Legislative Democratic Leaders call on Department of Health and Human Services Secretary Alex Azar to Stop Title X Proposed Rule
SAN DIEGO – Today, Senate President pro Tempore Toni Atkins (D-San Diego) and Assembly Speaker Anthony Rendon (D-Los Angeles) submitted comments on a proposed federal rule that prohibits Title X providers from counseling and referring abortion services to a patient. This so-called “gag rule” drastically limits providers’ ability to give full information about a person’s family-planning options and arbitrarily forces doctors and nurses to limit the care patients need. The proposed rule also limits access to all 18 U.S. Food and Drug Administration-approved methods of contraception and evidence-based family-planning options.
Senator Atkins and Speaker Rendon strongly oppose the proposed rule.
“Title X-funded programs provide fundamental health care services such as cancer screening, pap smears, and contraception to more than 1 million low-income Californians,” said Senator Atkins. “California has 356 Title X health centers. For many of their patients, these Title X-supported health centers are the main source of health care. Decreasing access to free and low-cost services will be devastating to many California communities, to public health generally, and to the economy in those areas.”

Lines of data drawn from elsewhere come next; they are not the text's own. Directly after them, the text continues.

(** * InstaGen: the size-bounded image optimisers

    A shallow embedding of the three byte-budget compression loops of the
    backend,

      - [ImageOptimizer.optimize_for_retail]  (backend/services/image_processing.py)
      - [ImageOptimizer.optimize_export]      (backend/services/image_processing.py)
      - [recursive_optimize_export]           (MODULE_C_ImageOptimizer.py)

    together with the part of Pillow they drive.  Python objects live in an
    explicit store, the file system is a finite map from paths to contents,
    and every call to the JPEG encoder and every [print]/[logger] line is
    recorded in an output trace, so that statements about "encode attempts"
    and about the reported outcome are statements about that trace. *)

From Stdlib Require Import ZArith List Lia Bool.
From Stdlib Require Import Strings.String Strings.Byte.
From Stdlib Require Import Floats.SpecFloat.
From stdpp Require Import base option list gmap strings.

Local Open Scope Z_scope.

(** ** Images *)

(** Pillow image modes that the three functions can meet after
    [Image.open]. *)
Inductive Mode := L | LA | P | RGB | RGBA | CMYK.

Definition Mode_eqb (a b : Mode) : bool :=
  match a, b with
  | L, L | LA, LA | P, P | RGB, RGB | RGBA, RGBA | CMYK, CMYK => true
  | _, _ => false
  end.

(** Number of bands of a mode, and whether one of them is an alpha band. *)
Definition nbands (m : Mode) : nat :=
  match m with
  | L | P => 1
  | LA => 2
  | RGB => 3
  | RGBA | CMYK => 4
  end%nat.

Definition has_alpha (m : Mode) : bool :=
  match m with
  | LA | RGBA => true
  | _ => false
  end.

(** A pixel is the list of its band values (0..255). *)
Definition pixel := list Z.

Record Image := mkImage {
  mode : Mode;
  width : Z;
  height : Z;
  data : list pixel
}.

Definition size (im : Image) : Z * Z := (width im, height im).

Definition bytes := list byte.

(** [len(buffer)] *)
Definition len (b : bytes) : Z := Z.of_nat (length b).

(** ** The codec: what the functions need from Pillow's codecs

    [jpeg_save im q] is [im.save(_, format="JPEG", quality=q, optimize=True)]:
    the encoded bytes, or the message of the exception Pillow raises.
    [image_open b] is [Image.open] on the bytes [b].  [convert_rgb] is
    [im.convert("RGB")] and [resize_lanczos] is
    [im.resize((w, h), Image.Resampling.LANCZOS)]; both build a new image. *)
Class Codec := {
  jpeg_save : Image -> Z -> bytes + string;
  image_open : bytes -> Image + string;
  convert_rgb : Image -> Image;
  resize_lanczos : Image -> Z -> Z -> Image;
  convert_rgb_mode : forall im, mode (convert_rgb im) = RGB;
  resize_lanczos_mode : forall im w h, mode (resize_lanczos im w h) = mode im;
  resize_lanczos_width : forall im w h, width (resize_lanczos im w h) = w;
  resize_lanczos_height : forall im w h, height (resize_lanczos im w h) = h
}.

(** ** Pixel operations of Pillow used for flattening *)

(** [Image.new(mode, size, color)] *)
Definition new_image (m : Mode) (sz : Z * Z) (color : pixel) : Image :=
  {| mode := m; width := fst sz; height := snd sz;
     data := repeat color (Z.to_nat (fst sz * snd sz)) |}.

(** Band [k] of an image, as an [L] image: one element of [im.split()]. *)
Definition band (k : nat) (im : Image) : Image :=
  {| mode := L; width := width im; height := height im;
     data := map (fun px => [nth k px 0]) (data im) |}.

Definition split_image (im : Image) : list Image :=
  map (fun k => band k im) (seq 0 (nbands (mode im))).

(** Pillow's rounding division by 255 and its 8-bit blend (Paste.c). *)
Definition MULDIV255 (a b : Z) : Z :=
  let tmp := a * b + 128 in
  Z.shiftr (Z.shiftr tmp 8 + tmp) 8.

Definition BLEND8 (mask in1 in2 : Z) : Z :=
  MULDIV255 in1 (255 - mask) + MULDIV255 in2 mask.

Fixpoint blend_px (m : Z) (dst src : pixel) : pixel :=
  match dst, src with
  | d :: dst', s :: src' => BLEND8 m d s :: blend_px m dst' src'
  | _, _ => dst
  end.

Fixpoint paste_data (dst src : list pixel) (mask : list pixel) : list pixel :=
  match dst, src, mask with
  | d :: dst', s :: src', m :: mask' =>
      blend_px (nth 0 m 0) d s :: paste_data dst' src' mask'
  | _, _, _ => dst
  end.

(** [dst.paste(src, mask=mask)] with no box: the destination keeps its mode
    and size, each band is blended with the source through the mask. *)
Definition paste_image (dst src mask : Image) : Image :=
  {| mode := mode dst; width := width dst; height := height dst;
     data := paste_data (data dst) (data src) (data mask) |}.

Definition white : pixel := [255; 255; 255].

(** ** The world: object store, file system, output trace *)

Inductive Msg :=
| Retail_iteration (iteration quality nbytes : Z)
| Retail_ok (nbytes quality : Z)
| Retail_warning_could_not_compress
| Retail_warning_final_size (nbytes : Z)
| Export_iteration (iteration nbytes quality : Z)
| Export_warning_could_not_optimize (max_iterations : Z)
| Export_warning_final_size (nbytes : Z)
| Export_ok (nbytes : Z)
| Log_file_not_found (path : string)
| Log_starting (nbytes : Z)
| Log_already_optimized (nbytes : Z)
| Log_image_mode (sz : Z * Z)
| Log_iteration (iteration quality nbytes : Z)
| Log_max_iterations (max_iterations : Z)
| Log_complete (nbytes quality iteration : Z)
| Log_failed (msg : string).

Inductive Event :=
| EvEncode (im : Image) (quality : Z)
| EvPrint (m : Msg).

Definition ref := nat.

Record World := mkWorld {
  heap : list Image;
  fs : gmap string bytes;
  out : list Event
}.

(** ** Python control flow: results, exceptions, fuel *)

Inductive Res (A : Type) :=
| Ok (a : A)
| Raise (msg : string)
| OutOfFuel.
Arguments Ok {A} a.
Arguments Raise {A} msg.
Arguments OutOfFuel {A}.

Definition M (A : Type) : Type := World -> Res A * World.

Definition ret {A} (a : A) : M A := fun w => (Ok a, w).

Definition bind {A B} (m : M A) (k : A -> M B) : M B :=
  fun w =>
    match m w with
    | (Ok a, w') => k a w'
    | (Raise e, w') => (Raise e, w')
    | (OutOfFuel, w') => (OutOfFuel, w')
    end.

Notation "'let!' x ':=' c 'in' k" := (bind c (fun x => k))
  (at level 10, x name, c at level 100, k at level 200).
Notation "'do!' c 'in' k" := (bind c (fun _ => k))
  (at level 10, c at level 100, k at level 200).

Definition raise {A} (msg : string) : M A := fun w => (Raise msg, w).

Definition out_of_fuel {A} : M A := fun w => (OutOfFuel, w).

(** [try: m  except Exception as e: h(str(e))] *)
Definition try_except {A} (m : M A) (h : string -> M A) : M A :=
  fun w =>
    match m w with
    | (Raise e, w') => h e w'
    | r => r
    end.

Definition emit (e : Event) : M unit :=
  fun w => (Ok tt, {| heap := heap w; fs := fs w; out := out w ++ [e] |}).

Definition print (m : Msg) : M unit := emit (EvPrint m).

(** Object store. *)
Definition alloc (im : Image) : M ref :=
  fun w => (Ok (length (heap w)),
            {| heap := heap w ++ [im]; fs := fs w; out := out w |}).

Definition deref (r : ref) : M Image :=
  fun w =>
    match heap w !! r with
    | Some im => (Ok im, w)
    | None => (Raise "dangling image reference", w)
    end.

Definition store (r : ref) (im : Image) : M unit :=
  fun w => (Ok tt, {| heap := <[r := im]> (heap w); fs := fs w; out := out w |}).

(** File system. *)
Definition path_exists (p : string) : M bool :=
  fun w => (Ok (bool_decide (is_Some (fs w !! p))), w).

Definition getsize (p : string) : M Z :=
  fun w =>
    match fs w !! p with
    | Some b => (Ok (len b), w)
    | None => (Raise "No such file or directory", w)
    end.

Definition read_file (p : string) : M bytes :=
  fun w =>
    match fs w !! p with
    | Some b => (Ok b, w)
    | None => (Raise "No such file or directory", w)
    end.

Definition write_file (p : string) (b : bytes) : M unit :=
  fun w => (Ok tt, {| heap := heap w; fs := <[p := b]> (fs w); out := out w |}).

(** ** Sizes in kilobytes

    The source compares [nbytes / 1024] (a float) with a whole number of
    kilobytes.  Division by 1024 is exact in binary floating point, so the
    comparison is the comparison of [nbytes] with [kb * 1024]. *)
Definition kb_lt (nbytes kb : Z) : bool := nbytes <? kb * 1024.
Definition kb_le (nbytes kb : Z) : bool := nbytes <=? kb * 1024.
Definition kb_gt (nbytes kb : Z) : bool := kb * 1024 <? nbytes.

(** [int(n * 0.95)] for a non-negative integer [n].  The double nearest to
    0.95 lies below it by less than 2^-54 relatively, so the rounded product
    is the exact integer whenever [n * 95 / 100] is one and truncation gives
    the floor of [n * 95 / 100] otherwise. *)
Definition scale95 (n : Z) : Z := n * 95 / 100.

Module Py.
(** Python's [seq[i]]. *)
Definition index {A} (l : list A) (i : nat) : M A :=
  match l !! i with
  | Some x => ret x
  | None => raise "tuple index out of range"
  end.
End Py.

Section Optimizers.
Context `{Codec}.

(** *** Pillow calls on stored objects *)

(** [Image.new(mode, size, color)] allocates a fresh image. *)
Definition Image_new (m : Mode) (sz : Z * Z) (color : pixel) : M ref :=
  alloc (new_image m sz color).

(** [im.split()]: a tuple of freshly allocated band images. *)
Fixpoint alloc_all (ims : list Image) : M (list ref) :=
  match ims with
  | [] => ret []
  | im :: ims' =>
      let! r := alloc im in
      let! rs := alloc_all ims' in
      ret (r :: rs)
  end.

Definition Image_split (r : ref) : M (list ref) :=
  let! im := deref r in
  alloc_all (split_image im).

(** [dst.paste(src, mask=mask)] updates [dst] in place. *)
Definition Image_paste (dst src mask : ref) : M unit :=
  let! d := deref dst in
  let! s := deref src in
  let! m := deref mask in
  store dst (paste_image d s m).

(** [im.convert("RGB")] *)
Definition Image_convert_RGB (r : ref) : M ref :=
  let! im := deref r in
  alloc (convert_rgb im).

(** [im.resize((w, h), Image.Resampling.LANCZOS)] *)
Definition Image_resize (r : ref) (w h : Z) : M ref :=
  let! im := deref r in
  alloc (resize_lanczos im w h).

(** [im.save(buffer, format="JPEG", quality=q, optimize=True)] followed by
    [buffer.getvalue()]. *)
Definition Image_save_buffer (r : ref) (quality : Z) : M bytes :=
  let! im := deref r in
  do! emit (EvEncode im quality) in
  match jpeg_save im quality with
  | inl b => ret b
  | inr e => raise e
  end.

(** [im.save(path, format="JPEG", quality=q, optimize=True)] *)
Definition Image_save_file (r : ref) (path : string) (quality : Z) : M unit :=
  let! b := Image_save_buffer r quality in
  write_file path b.

(** [Image.open(io.BytesIO(data))] *)
Definition Image_open_bytes (b : bytes) : M ref :=
  match image_open b with
  | inl im => alloc im
  | inr e => raise e
  end.

(** [Image.open(path)] *)
Definition Image_open_file (path : string) : M ref :=
  let! b := read_file path in
  Image_open_bytes b.

(** The flattening block shared by the three functions:
<<
    background = Image.new("RGB", image.size, (255, 255, 255))
    background.paste(image, mask=image.split()[3])
    image = background
>> *)
Definition flatten_on_white (image : ref) : M ref :=
  let! im := deref image in
  let! background := Image_new RGB (size im) white in
  let! bands := Image_split image in
  let! alpha := Py.index bands 3 in
  do! Image_paste background image alpha in
  ret background.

“Title X funded programs have helped California become enormously successful in preventing unplanned pregnancies,” said Speaker Rendon. “This proposed gag rule flies in the face of science, common sense and human decency. We urge Secretary Azar to reject this cynical ploy and ensure Californians retain access to health care and contraception.”
The rule requires a clear financial and physical separation between Title X providers and abortion services. Even the Department of Health and Human Services estimates that 15 percent of all Title X sites do not comply with these proposed standards, and the cost of bringing them into compliance would be $24 million in the first year alone. In addition to the economic impact, the rule does not consider how higher rates of unplanned pregnancies and decreased access to health care will affect the economy. For example, when Texas mistakenly cut funding to family-planning services by eliminating $73 million for that purpose, more than 80 clinics closed. The result was an increase in unplanned and teen pregnancies, which cost taxpayers more than $1 billion annually.
In California, Title X-funded clinics successfully prevented more than 200,000 unintended pregnancies in 2014, which would have resulted in 112,300 unintended births and 83,300 abortions. These clinics reduce unintended pregnancies by 37 percent, saving California and the U.S. government $1.3 billion per year. If unplanned and teen pregnancies increase as a result of slashing Title X funding, the increased cost to Americans’ tax burden would be $7 billion every year.
Finally, Title X funding is especially vital for LGBTQIA people, and under the proposed rule, the number of providers and services available to LGBTQIA youth will significantly decrease. In addition, the proposed requirements ask invasive questions and will pressure youth to reveal information to parents and guardians, which will deter youth from seeking needed medical care and obtaining factual medical information. Title X health centers have been extremely successful in reaching these populations.